W ręku znalazł się zapis z 07.10.2002, gdzie w środku nawału chorych miałem ciężkie omdlenie sercowe zagrażające życiu. Wstyd się przyznać, ale był to wynik samoterapii. Poreumatyczna wada serca sprawiła, że moje nerki lepiej pracowały w nocy (musiałem wstawać).

    Ze względu na wiek myślałem o przeroście gruczołu krokowego i zacząłem pobierać Verospiron, który działa moczopędnie, ale zatrzymuje potas. To sprawiło blok w sercu. Co mnie napadło? Piszę to na świadectwo i podziękowanie za uratowanie, bo to było w święto MB Różańcowej.

    Przypomniała się nawałnica, która złapała nas w Zakopanem. Staliśmy pod daszkiem, trzaskały pioruny, a wnuczek płakał ze strachu. Nie bierz na siebie obowiązku pilnowania dzieci. Właśnie maluch przy matce spróbował płynu do udrożnienia rur, a inny w przedszkolu poszedł do kuchni i napił się płynu do zmywania naczyń.

    Nie planowałem Mszy św. porannej, ale zerwałem się na spotkanie  z Panem Jezusem, bo pragnę pokoju, który straciłem wieczorem, a właśnie przejeżdżam obok martwego gołąbka.

    Król Syrii chciał zdobyć Jerozolimę...„I przyniesiono tę wiadomość do domu Dawida /../ zadrżało serce króla i serce ludu jego /../. Pan Bóg wysłał Izajasza z synkiem, aby nie bał się i wyszedł do planujących jego zgubę! „/../ Niech twoje serce nie słabnie /../ Efraim, zdruzgotany, przestanie być narodem. /../”. Iz 7, 1-9

    Zobacz moc Boga. Prorok wychodzi z dzieckiem przeciwko armii!

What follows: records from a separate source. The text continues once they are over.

(** An assignment changes what is read under the assigned name and nothing
    else, except that under [__proto__] it may change nothing at all. *)
Lemma obj_get_js_set (o : jsobject) (k k' : string) (v : value) :
  k' <> "__proto__" ->
  obj_get (own (js_set o k v)) k'
  = if String.eqb k k' then Some v else obj_get (own o) k'.
Proof.
  intros Hk. unfold js_set.
  destruct (hasOwnProperty (own o) k); [apply obj_get_define_own|].
  destruct (String.eqb k "__proto__") eqn:E; simpl;
    [|apply obj_get_define_own].
  destruct (inherits_proto_accessor o); simpl; [|apply obj_get_define_own].
  rewrite own_set_prototype.
  apply String.eqb_eq in E. subst k.
  destruct (String.eqb "__proto__" k') eqn:E'; [|reflexivity].
  apply String.eqb_eq in E'. congruence.
Qed.

Lemma js_set_plain (o : jsobject) (k : string) (v : value) :
  k <> "__proto__" -> js_set o k v = define_own o k v.
Proof.
  intros Hk. unfold js_set.
  destruct (hasOwnProperty (own o) k); [reflexivity|].
  destruct (String.eqb k "__proto__") eqn:E; [|reflexivity].
  apply String.eqb_eq in E. contradiction.
Qed.

Lemma proto_define_own (o : jsobject) (k : string) (v : value) :
  proto (define_own o k v) = proto o.
Proof. unfold define_own. now destruct (hasOwnProperty (own o) k). Qed.

(** Merging single-property objects into [o]: under every name but
    [__proto__], the last one of the name wins. *)
Lemma obj_get_assign_each (l : columns) (o : jsobject) (k : string) :
  k <> "__proto__" ->
  obj_get (own (forEach l assign1 o)) k
  = match last_assigned l k with
    | Some v => Some v
    | None => obj_get (own o) k
    end.
Proof.
  intros Hk. unfold forEach. revert o.
  induction l as [|[k1 v1] l IH]; intros o; simpl; [reflexivity|].
  rewrite IH. destruct (last_assigned l k); [reflexivity|].
  unfold assign1. simpl. rewrite obj_get_js_set by assumption.
  now destruct (String.eqb k1 k).
Qed.

(** Merging objects none of which is named [__proto__] leaves the prototype
    as it is, and what is read under [__proto__] too. *)
Lemma assign_each_plain (l : columns) (o : jsobject) :
  ~ In "__proto__" (map fst l) ->
  proto (forEach l assign1 o) = proto o
  /\ obj_get (own (forEach l assign1 o)) "__proto__"
     = obj_get (own o) "__proto__".
Proof.
  unfold forEach. revert o.
  induction l as [|[k1 v1] l IH]; intros o Hn; simpl; [now split|].
  simpl in Hn.
  assert (Hk : k1 <> "__proto__") by (intros E; apply Hn; now left).
  destruct (IH (assign1 o (k1, v1))) as [Hp Hg];
    [intros H; apply Hn; now right|].
  rewrite Hp, Hg. unfold assign1. simpl.
  rewrite js_set_plain by exact Hk.
  rewrite proto_define_own, obj_get_define_own.
  split; [reflexivity|].
  destruct (String.eqb k1 "__proto__") eqn:E; [|reflexivity].
  apply String.eqb_eq in E. contradiction.
Qed.

(** ** The round trip through the put parameters *)

Lemma last_assigned_key_entry (fields : object) (item : PrimaryKeyDescriptor)
    (k : string) :
  last_assigned (key_entry fields VUndefined item) k
  = if String.eqb (name item) k
    then option_map (key_encoding (type item)) (obj_get fields k)
    else None.
Proof.
  unfold key_entry, key_encoding.
  destruct (String.eqb (name item) k) eqn:E.
  - apply String.eqb_eq in E. subst k.
    destruct (obj_get fields (name item)); simpl; [|reflexivity].
    now rewrite String.eqb_refl.
  - destruct (obj_get fields (name item)); simpl; [|reflexivity].
    now rewrite E.
Qed.

Lemma last_assigned_key_of_fields (this : Table) (fields : object)
    (k : string) :
  last_assigned (key_of_fields this fields VUndefined) k
  = match key_type_of (primaryKeys this) k with
    | Some ty => option_map (key_encoding ty) (obj_get fields k)
    | None => None
    end.
Proof.
  unfold key_of_fields.
  induction (primaryKeys this) as [|item pks IH]; simpl; [reflexivity|].
  rewrite last_assigned_app, IH, last_assigned_key_entry.
  destruct (key_type_of pks k) as [ty|].
  - destruct (obj_get fields k); simpl; [reflexivity|].
    now destruct (String.eqb (name item) k).
  - now destruct (String.eqb (name item) k).
Qed.
(** * Verification of the HEX analytics dashboard (goldk3y/oa)

    Shallow embedding of the client-side logic of the three dashboard
    components:

    - [FlushTransactions]: CSV parsing, per-address aggregation and the
      day-bucketed cumulative chart series, the comparator of the table
      and the abbreviation of addresses;
    - [StakesPage]: the client-side stake filter, the sort handler, the sort
      comparator, the page-size input and the ROI computation;
    - [XfLobbyEnters]: normalisation and validation of the address input,
      paging, the page-size input and the total of a page.

    Modelling choices:

    - JavaScript strings are Rocq strings whose characters are the code
      units 0..255 (Latin-1);
    - JavaScript numbers are IEEE-754 binary64 values, given by the
      executable specification [SpecFloat] of the standard library
      (precision 53, emax 1024), with round to nearest, ties to even;
    - a [Date] is its time value, an integer number of milliseconds or the
      invalid date; how [new Date(s)] reads a string is left to the engine
      and is a parameter of the pipeline;
    - plain objects used as dictionaries are finite maps over their own
      string keys; where the code reads or writes a key that names a member
      of [Object.prototype], the inherited member is taken into account;
    - an exception thrown in a callback is the result [None];
    - a [BigInt] is an integer; [localeCompare], whose result depends on the
      locale of the engine, is a parameter of the sort comparator. *)

From Stdlib Require Import ZArith List Bool Ascii String Lia.
From Stdlib Require Import Floats.SpecFloat.
From stdpp Require Import gmap strings list fin_maps sorting.

Local Open Scope string_scope.
Local Open Scope Z_scope.

(* ===================================================================== *)
(** * Part I: definitions                                                 *)
(* ===================================================================== *)

(** ** JavaScript string primitives used by the components *)
Module JsString.

Definition code (c : ascii) : Z := Z.of_N (N_of_ascii c).

(** [WhiteSpace] and [LineTerminator] code units below 256: TAB, LF, VT,
    FF, CR, SP and NBSP. *)
Definition isWhiteSpace (c : ascii) : bool :=
  let n := code c in
  ((9 <=? n) && (n <=? 13)) || (n =? 32) || (n =? 160).

Definition isDigit (c : ascii) : bool :=
  let n := code c in (48 <=? n) && (n <=? 57).

(** [String.prototype.trim] *)
Fixpoint trimStart (s : string) : string :=
  match s with
  | String c s' => if isWhiteSpace c then trimStart s' else s
  | EmptyString => EmptyString
  end.
(** X26: in [load_font_config] the last line that defines a key decides its
    value: after one more line, a key that the line defines has the value
    of that line, and every other key, as every key after a blank line, a
    comment or a line without "=", keeps the value it had. *)
Theorem load_font_config_last_line (lines : list string) (line key : string) :
  lookup key (load_font_config (Some (lines ++ [line])))
  = match line_entry line with
    | Some (k, v) =>
        if (k =? key)%string then Some v
        else lookup key (load_font_config (Some lines))
    | None => lookup key (load_font_config (Some lines))
    end.
Proof.
  rewrite config_lines_app. unfold config_line.
  destruct (line_entry line) as [[k v]|]; [|reflexivity].
  destruct (k =? key)%string eqn:E.
  - apply String.eqb_eq in E. subst k. apply lookup_dict_set_same.
  - apply String.eqb_neq in E. now apply lookup_dict_set_other.
Qed.

Lemma split_once_join (c : ascii) (s before after : string) :
  split_once c s = Some (before, after) ->
  s = String.append before (String c after) /\
  count_chars (fun x => (x =? c)%char) before = 0%nat.
Proof.
  revert before. induction s as [|x s IH]; intros before H;
    cbn [split_once] in H; [discriminate|].
  destruct (x =? c)%char eqn:E.
  - injection H as <- <-. apply Ascii.eqb_eq in E. subst x. now split.
  - destruct (split_once c s) as [[b a]|]; [|discriminate].
    injection H as <- <-. destruct (IH b eq_refl) as [-> Hcount].
    split; [reflexivity|]. cbn [count_chars]. now rewrite E.
Qed.

(** X27: a line defines an entry only through its first "=": the key is
    the text of the stripped line before that "=", taken as it is (blanks
    before the "=" stay in the key), and the value is the text after it,
    stripped of blanks and then of double and single quotes at its ends. *)
Theorem line_entry_split (line key value : string) :
  line_entry line = Some (key, value) ->
  exists rest,
    strip line = String.append key (String "=" rest) /\
    count_chars (fun x => (x =? "=")%char) key = 0%nat /\
    value = strip_char "'" (strip_char "034" (strip rest)).
Proof.
  unfold line_entry.
  destruct ((strip line =? "")%string || prefix "#" (strip line));
    [discriminate|].
  destruct (split_once "=" (strip line)) as [[k v]|] eqn:E; [|discriminate].
  intros H. injection H as <- <-.
  destruct (split_once_join _ _ _ _ E) as [Hjoin Hcount].
  now exists v.
Qed.

Lemma line_entry_split_witness :
  exists rest,
    strip "MAIN_FONT = 'Palatino'"
    = String.append "MAIN_FONT " (String "=" rest) /\
    count_chars (fun x => (x =? "=")%char) "MAIN_FONT " = 0%nat /\
    "Palatino" = strip_char "'" (strip_char "034" (strip rest)).
Proof.
  exact (line_entry_split "MAIN_FONT = 'Palatino'" "MAIN_FONT " "Palatino"
           eq_refl).
Defined.

(** ** The escaping of text for the verbatim environment *)

(** X28: the ten replacements of [_ansi_to_latex] act as one pass over the
    text with the table [escape_verbatim_char]. A backslash comes out as
    "\textbackslash\{\}": the braces that the first replacement writes are
    escaped by the second and the third. *)
Theorem escape_verbatim_one_pass (part : string) :
  escape_verbatim part = subst escape_verbatim_char part /\
  escape_verbatim_char "\" = "\textbackslash\{\}".
Proof.
  split; [|reflexivity].
  unfold escape_verbatim. cbv zeta. rewrite !replace_single.
  rewrite !(subst_subst _ _ part). apply subst_ext. intros c.
  destruct c as [[] [] [] [] [] [] [] []]; reflexivity.
Qed.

Przypomina się napad na kobietę, która wyjęła z kieszeni obrazek Pana Jezusa, a przestraszeni bandyci uciekli.

    I jest odwrotnie. Ci, którzy nie wierzą w Opatrzność Bożą zostają „porzuceni” przez Boga. Właśnie Jezus mówi o miastach wyniesionych do nieba w których dokonały się cuda, a inne „już dawno w worze i w popiele by się nawróciły”.  Mt 11, 20-24

    Mogłem też zginąć podczas porażenia prądem, gdy reperowałem umocowanie tablicy na klatce schodowej. Metalowy hak był wbity w przewód elektryczny, a trzymałem się poręczy schodów...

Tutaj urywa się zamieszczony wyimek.